What is expected
Filter the entries, keeping every line with the string "that".
:: Information provided ::
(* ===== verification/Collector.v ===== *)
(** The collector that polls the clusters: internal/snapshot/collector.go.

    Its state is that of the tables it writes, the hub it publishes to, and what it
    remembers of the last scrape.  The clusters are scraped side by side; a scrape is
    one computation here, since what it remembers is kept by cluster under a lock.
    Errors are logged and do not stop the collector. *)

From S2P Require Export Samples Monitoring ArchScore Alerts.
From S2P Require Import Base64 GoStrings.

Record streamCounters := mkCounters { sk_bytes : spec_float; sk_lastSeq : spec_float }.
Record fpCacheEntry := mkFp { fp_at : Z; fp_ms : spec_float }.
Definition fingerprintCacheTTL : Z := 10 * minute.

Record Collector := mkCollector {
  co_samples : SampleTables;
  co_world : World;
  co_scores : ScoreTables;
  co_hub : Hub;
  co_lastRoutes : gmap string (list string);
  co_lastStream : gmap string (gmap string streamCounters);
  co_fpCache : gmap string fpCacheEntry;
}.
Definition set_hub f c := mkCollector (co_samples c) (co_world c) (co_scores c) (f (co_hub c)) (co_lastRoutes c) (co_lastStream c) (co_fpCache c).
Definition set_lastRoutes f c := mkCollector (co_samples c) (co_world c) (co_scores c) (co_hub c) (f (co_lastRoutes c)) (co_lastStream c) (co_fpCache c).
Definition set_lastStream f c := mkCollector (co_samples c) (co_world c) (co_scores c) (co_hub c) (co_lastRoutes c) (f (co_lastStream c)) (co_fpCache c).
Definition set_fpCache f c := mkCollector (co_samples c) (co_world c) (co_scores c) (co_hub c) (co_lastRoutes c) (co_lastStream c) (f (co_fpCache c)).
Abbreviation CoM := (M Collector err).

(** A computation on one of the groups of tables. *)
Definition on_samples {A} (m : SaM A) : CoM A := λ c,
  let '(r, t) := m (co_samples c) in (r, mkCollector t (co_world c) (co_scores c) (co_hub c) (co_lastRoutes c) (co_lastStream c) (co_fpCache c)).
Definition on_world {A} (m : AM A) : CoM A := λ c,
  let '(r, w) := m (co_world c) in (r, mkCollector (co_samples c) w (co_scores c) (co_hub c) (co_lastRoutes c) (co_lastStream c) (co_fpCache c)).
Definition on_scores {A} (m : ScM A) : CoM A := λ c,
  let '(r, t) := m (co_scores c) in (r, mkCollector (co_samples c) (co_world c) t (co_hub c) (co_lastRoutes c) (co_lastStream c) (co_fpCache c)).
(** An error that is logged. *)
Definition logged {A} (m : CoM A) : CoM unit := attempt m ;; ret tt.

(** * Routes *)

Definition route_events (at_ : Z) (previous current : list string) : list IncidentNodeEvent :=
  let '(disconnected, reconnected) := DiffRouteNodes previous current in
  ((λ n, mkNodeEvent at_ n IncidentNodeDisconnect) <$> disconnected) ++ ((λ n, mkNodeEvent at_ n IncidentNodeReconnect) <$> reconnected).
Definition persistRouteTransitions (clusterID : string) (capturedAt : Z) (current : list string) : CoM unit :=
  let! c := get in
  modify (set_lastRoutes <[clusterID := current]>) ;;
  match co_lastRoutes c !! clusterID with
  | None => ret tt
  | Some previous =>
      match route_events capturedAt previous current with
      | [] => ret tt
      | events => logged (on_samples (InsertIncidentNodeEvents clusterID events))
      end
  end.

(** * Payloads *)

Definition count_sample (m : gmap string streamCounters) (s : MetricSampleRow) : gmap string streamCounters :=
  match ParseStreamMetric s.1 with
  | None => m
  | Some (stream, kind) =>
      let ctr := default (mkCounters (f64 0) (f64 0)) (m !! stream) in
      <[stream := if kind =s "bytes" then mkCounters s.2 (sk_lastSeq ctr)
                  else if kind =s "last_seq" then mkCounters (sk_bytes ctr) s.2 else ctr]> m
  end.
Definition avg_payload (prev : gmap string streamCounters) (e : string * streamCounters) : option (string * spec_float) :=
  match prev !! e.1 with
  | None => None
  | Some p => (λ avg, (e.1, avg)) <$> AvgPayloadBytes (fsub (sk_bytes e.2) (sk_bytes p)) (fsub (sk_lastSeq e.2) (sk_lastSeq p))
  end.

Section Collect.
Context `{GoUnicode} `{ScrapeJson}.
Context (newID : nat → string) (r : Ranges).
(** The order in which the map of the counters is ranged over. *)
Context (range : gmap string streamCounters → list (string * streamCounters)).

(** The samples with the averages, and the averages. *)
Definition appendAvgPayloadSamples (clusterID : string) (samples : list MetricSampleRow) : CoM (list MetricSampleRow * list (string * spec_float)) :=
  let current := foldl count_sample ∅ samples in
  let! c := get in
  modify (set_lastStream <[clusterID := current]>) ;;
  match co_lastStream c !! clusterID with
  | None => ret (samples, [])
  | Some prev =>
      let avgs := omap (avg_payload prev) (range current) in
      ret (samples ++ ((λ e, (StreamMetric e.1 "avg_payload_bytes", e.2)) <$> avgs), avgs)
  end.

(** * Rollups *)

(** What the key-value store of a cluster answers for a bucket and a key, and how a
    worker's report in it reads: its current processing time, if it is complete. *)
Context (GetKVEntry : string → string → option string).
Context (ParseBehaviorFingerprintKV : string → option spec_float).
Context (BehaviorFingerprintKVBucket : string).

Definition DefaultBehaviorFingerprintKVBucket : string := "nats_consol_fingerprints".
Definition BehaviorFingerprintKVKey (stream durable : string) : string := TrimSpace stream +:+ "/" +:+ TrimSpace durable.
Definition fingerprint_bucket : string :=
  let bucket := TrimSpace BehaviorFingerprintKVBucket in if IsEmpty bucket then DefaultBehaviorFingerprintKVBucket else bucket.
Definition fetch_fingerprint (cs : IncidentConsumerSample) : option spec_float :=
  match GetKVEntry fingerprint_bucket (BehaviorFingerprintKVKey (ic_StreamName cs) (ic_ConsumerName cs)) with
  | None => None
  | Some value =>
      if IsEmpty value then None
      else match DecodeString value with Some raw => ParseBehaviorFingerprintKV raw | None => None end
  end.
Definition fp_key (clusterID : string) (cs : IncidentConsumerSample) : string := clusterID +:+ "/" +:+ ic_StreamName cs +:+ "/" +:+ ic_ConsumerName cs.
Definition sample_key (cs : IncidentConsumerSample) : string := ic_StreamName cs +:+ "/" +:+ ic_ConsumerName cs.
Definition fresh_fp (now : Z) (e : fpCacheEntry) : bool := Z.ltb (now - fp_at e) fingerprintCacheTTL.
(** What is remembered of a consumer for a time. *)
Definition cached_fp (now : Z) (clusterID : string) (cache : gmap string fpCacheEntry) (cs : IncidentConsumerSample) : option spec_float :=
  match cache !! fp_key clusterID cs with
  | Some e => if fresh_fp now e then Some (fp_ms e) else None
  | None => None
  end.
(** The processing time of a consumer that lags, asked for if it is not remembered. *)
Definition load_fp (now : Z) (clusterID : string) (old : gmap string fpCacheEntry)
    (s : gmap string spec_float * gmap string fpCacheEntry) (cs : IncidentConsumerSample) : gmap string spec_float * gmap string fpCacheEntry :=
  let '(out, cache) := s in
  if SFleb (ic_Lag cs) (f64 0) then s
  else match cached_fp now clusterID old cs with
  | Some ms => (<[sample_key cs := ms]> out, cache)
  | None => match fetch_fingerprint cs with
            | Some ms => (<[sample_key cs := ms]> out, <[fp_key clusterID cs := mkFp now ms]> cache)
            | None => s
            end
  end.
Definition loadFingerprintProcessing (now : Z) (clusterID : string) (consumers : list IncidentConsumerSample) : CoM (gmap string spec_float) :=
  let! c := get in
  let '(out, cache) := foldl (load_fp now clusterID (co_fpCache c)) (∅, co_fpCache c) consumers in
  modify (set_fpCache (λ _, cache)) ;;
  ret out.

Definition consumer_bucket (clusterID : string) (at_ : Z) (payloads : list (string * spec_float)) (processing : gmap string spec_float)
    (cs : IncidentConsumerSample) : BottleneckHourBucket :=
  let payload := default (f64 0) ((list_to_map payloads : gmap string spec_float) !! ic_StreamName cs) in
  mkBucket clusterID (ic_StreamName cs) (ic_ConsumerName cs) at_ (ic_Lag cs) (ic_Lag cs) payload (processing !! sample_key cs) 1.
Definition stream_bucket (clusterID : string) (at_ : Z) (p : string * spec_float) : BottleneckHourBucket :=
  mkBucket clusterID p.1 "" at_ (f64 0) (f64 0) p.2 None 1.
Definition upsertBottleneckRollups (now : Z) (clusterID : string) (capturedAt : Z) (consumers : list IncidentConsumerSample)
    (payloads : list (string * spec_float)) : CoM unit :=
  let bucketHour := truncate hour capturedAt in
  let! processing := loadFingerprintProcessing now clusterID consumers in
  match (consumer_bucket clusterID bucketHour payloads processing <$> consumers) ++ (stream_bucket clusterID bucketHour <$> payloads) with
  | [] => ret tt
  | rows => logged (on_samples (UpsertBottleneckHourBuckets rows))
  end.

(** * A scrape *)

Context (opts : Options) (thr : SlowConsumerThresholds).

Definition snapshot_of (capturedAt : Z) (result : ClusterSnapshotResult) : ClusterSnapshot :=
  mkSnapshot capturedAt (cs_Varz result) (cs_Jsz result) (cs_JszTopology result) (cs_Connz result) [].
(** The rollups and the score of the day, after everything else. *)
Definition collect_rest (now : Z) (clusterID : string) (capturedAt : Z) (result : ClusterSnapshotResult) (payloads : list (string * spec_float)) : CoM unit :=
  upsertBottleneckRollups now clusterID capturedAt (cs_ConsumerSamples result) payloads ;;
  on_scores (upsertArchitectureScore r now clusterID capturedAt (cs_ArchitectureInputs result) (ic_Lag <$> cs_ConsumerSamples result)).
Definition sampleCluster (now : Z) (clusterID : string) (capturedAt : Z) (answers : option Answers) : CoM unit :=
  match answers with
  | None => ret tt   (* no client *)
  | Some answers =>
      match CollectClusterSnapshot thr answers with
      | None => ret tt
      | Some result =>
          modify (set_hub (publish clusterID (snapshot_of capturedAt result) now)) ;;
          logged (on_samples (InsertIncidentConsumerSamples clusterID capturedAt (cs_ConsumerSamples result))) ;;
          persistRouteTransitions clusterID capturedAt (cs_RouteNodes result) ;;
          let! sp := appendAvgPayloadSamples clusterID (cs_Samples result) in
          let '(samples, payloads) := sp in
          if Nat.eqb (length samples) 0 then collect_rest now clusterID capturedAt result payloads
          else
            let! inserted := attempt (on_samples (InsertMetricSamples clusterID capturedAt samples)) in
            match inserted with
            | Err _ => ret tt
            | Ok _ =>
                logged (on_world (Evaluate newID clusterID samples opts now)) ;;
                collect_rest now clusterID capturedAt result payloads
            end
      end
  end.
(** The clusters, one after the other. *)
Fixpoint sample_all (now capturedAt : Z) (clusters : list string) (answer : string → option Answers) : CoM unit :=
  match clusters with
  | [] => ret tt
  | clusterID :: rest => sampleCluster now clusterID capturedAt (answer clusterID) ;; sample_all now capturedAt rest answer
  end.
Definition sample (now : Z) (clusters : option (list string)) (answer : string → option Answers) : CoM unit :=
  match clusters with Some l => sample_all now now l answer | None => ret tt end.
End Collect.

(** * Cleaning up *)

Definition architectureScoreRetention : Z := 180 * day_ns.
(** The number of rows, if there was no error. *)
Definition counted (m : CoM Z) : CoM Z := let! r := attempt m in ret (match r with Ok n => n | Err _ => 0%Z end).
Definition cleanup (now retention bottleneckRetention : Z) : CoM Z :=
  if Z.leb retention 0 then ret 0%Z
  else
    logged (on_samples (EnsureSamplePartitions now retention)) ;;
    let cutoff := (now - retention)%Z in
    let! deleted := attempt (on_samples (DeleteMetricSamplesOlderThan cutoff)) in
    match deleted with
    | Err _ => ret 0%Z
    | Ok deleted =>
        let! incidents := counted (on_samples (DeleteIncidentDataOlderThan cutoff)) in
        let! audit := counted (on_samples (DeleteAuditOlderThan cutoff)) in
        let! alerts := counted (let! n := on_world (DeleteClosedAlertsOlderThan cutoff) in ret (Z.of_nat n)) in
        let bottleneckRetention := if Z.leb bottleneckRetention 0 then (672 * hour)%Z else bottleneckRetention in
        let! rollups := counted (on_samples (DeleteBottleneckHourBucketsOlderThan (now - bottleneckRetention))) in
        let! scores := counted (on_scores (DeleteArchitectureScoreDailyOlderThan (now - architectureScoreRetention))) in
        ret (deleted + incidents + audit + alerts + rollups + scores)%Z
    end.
:::
:: Information provided ::
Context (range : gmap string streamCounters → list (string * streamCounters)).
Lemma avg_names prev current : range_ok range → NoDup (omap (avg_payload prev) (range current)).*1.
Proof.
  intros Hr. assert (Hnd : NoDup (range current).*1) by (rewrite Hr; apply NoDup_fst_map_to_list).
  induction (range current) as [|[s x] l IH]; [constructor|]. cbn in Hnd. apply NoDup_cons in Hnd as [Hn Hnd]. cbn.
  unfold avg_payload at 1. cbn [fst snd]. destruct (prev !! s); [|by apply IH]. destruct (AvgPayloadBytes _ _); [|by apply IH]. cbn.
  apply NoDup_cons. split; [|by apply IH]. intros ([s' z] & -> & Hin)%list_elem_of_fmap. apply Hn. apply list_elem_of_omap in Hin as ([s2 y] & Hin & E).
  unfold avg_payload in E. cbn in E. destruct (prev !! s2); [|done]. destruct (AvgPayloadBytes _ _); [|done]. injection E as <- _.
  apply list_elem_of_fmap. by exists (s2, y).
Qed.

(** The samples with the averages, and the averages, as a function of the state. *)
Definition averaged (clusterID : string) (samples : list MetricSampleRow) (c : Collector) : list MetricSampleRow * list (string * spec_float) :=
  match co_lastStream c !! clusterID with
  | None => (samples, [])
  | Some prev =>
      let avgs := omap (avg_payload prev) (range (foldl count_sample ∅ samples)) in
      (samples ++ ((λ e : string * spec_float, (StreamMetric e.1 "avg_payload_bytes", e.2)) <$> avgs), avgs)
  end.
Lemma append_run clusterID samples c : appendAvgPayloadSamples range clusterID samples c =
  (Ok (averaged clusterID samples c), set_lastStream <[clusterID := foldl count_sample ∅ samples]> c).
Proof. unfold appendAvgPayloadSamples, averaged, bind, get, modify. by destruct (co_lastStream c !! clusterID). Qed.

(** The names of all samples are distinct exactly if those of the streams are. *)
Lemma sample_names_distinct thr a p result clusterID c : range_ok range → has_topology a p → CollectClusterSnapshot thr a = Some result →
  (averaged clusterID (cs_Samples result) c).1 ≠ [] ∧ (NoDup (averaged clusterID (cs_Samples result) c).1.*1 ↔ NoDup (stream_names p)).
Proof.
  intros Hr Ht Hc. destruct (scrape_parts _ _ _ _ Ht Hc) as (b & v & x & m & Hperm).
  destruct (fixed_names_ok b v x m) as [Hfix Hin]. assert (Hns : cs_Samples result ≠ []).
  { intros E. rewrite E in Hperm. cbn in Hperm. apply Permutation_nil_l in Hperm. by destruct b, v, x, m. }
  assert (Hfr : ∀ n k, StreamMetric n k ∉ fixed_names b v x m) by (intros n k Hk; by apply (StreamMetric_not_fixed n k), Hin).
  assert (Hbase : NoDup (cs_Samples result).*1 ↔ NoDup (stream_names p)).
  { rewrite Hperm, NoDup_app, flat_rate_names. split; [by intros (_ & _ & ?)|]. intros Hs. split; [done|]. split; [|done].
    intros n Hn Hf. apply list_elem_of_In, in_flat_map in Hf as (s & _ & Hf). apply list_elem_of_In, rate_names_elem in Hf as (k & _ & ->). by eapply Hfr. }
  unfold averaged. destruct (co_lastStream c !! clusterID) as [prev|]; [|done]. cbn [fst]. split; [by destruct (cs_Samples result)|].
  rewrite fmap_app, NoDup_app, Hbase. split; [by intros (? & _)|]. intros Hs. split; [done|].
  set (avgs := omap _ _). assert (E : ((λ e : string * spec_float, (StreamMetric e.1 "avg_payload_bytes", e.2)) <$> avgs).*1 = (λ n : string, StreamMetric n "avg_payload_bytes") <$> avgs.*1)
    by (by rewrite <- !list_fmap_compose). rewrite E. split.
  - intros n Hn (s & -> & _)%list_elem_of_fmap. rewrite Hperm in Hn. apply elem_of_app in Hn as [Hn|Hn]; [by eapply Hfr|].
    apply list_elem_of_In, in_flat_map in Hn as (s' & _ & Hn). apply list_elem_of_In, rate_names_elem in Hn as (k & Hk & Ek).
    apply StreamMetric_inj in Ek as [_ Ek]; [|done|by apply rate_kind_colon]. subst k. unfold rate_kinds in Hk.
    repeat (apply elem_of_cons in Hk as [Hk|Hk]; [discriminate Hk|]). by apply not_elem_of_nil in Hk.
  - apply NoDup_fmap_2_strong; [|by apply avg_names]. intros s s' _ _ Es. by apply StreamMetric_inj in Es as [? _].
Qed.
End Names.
:::
The completed task
(** The collector that polls the clusters: internal/snapshot/collector.go.
    Its state is that of the tables it writes, the hub it publishes to, and what it
(** An error that is logged. *)
(** The processing time of a consumer that lags, asked for if it is not remembered. *)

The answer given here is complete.